What you need to do:
Make an exact copy of the lines from the one containing "(** ** Two behaviours callers must know *)" to the end of the records below, and leave out everything else.

○ ○ ○ ○ ○

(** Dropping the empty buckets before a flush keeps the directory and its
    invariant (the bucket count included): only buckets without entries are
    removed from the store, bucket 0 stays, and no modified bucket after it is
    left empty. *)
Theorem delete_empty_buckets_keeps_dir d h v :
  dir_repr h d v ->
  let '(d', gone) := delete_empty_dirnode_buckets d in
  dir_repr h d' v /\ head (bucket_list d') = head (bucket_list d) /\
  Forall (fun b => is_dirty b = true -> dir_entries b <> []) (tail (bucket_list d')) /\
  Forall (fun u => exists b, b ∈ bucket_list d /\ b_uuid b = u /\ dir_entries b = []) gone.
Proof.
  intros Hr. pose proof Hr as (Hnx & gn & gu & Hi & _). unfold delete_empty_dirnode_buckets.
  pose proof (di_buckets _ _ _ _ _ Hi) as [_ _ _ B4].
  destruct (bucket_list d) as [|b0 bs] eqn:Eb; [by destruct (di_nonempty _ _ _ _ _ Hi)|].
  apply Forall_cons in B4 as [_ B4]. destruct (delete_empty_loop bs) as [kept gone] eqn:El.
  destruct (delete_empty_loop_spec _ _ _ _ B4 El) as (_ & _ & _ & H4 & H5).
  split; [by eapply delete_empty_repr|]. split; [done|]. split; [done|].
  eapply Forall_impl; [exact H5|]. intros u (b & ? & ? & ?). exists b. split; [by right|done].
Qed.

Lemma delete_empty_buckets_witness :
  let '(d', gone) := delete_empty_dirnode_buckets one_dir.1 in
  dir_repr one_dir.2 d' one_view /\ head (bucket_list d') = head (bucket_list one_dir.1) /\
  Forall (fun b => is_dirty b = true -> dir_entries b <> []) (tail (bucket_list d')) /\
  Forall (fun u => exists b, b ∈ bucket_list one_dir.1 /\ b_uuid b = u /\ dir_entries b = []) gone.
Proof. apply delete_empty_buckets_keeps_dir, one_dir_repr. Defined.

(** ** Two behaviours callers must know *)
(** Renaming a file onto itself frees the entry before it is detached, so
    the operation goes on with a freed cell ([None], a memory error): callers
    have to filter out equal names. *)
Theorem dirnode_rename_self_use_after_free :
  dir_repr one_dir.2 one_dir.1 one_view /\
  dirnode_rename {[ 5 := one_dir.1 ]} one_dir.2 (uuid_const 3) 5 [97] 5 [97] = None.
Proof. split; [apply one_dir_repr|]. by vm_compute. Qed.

○ ○ ○ ○ ○

Result of the exercise:
(** ** Two behaviours callers must know *)
(** Renaming a file onto itself frees the entry before it is detached, so
    the operation goes on with a freed cell ([None], a memory error): callers
    have to filter out equal names. *)
Theorem dirnode_rename_self_use_after_free :
  dir_repr one_dir.2 one_dir.1 one_view /\
  dirnode_rename {[ 5 := one_dir.1 ]} one_dir.2 (uuid_const 3) 5 [97] 5 [97] = None.
Proof. split; [apply one_dir_repr|]. by vm_compute. Qed.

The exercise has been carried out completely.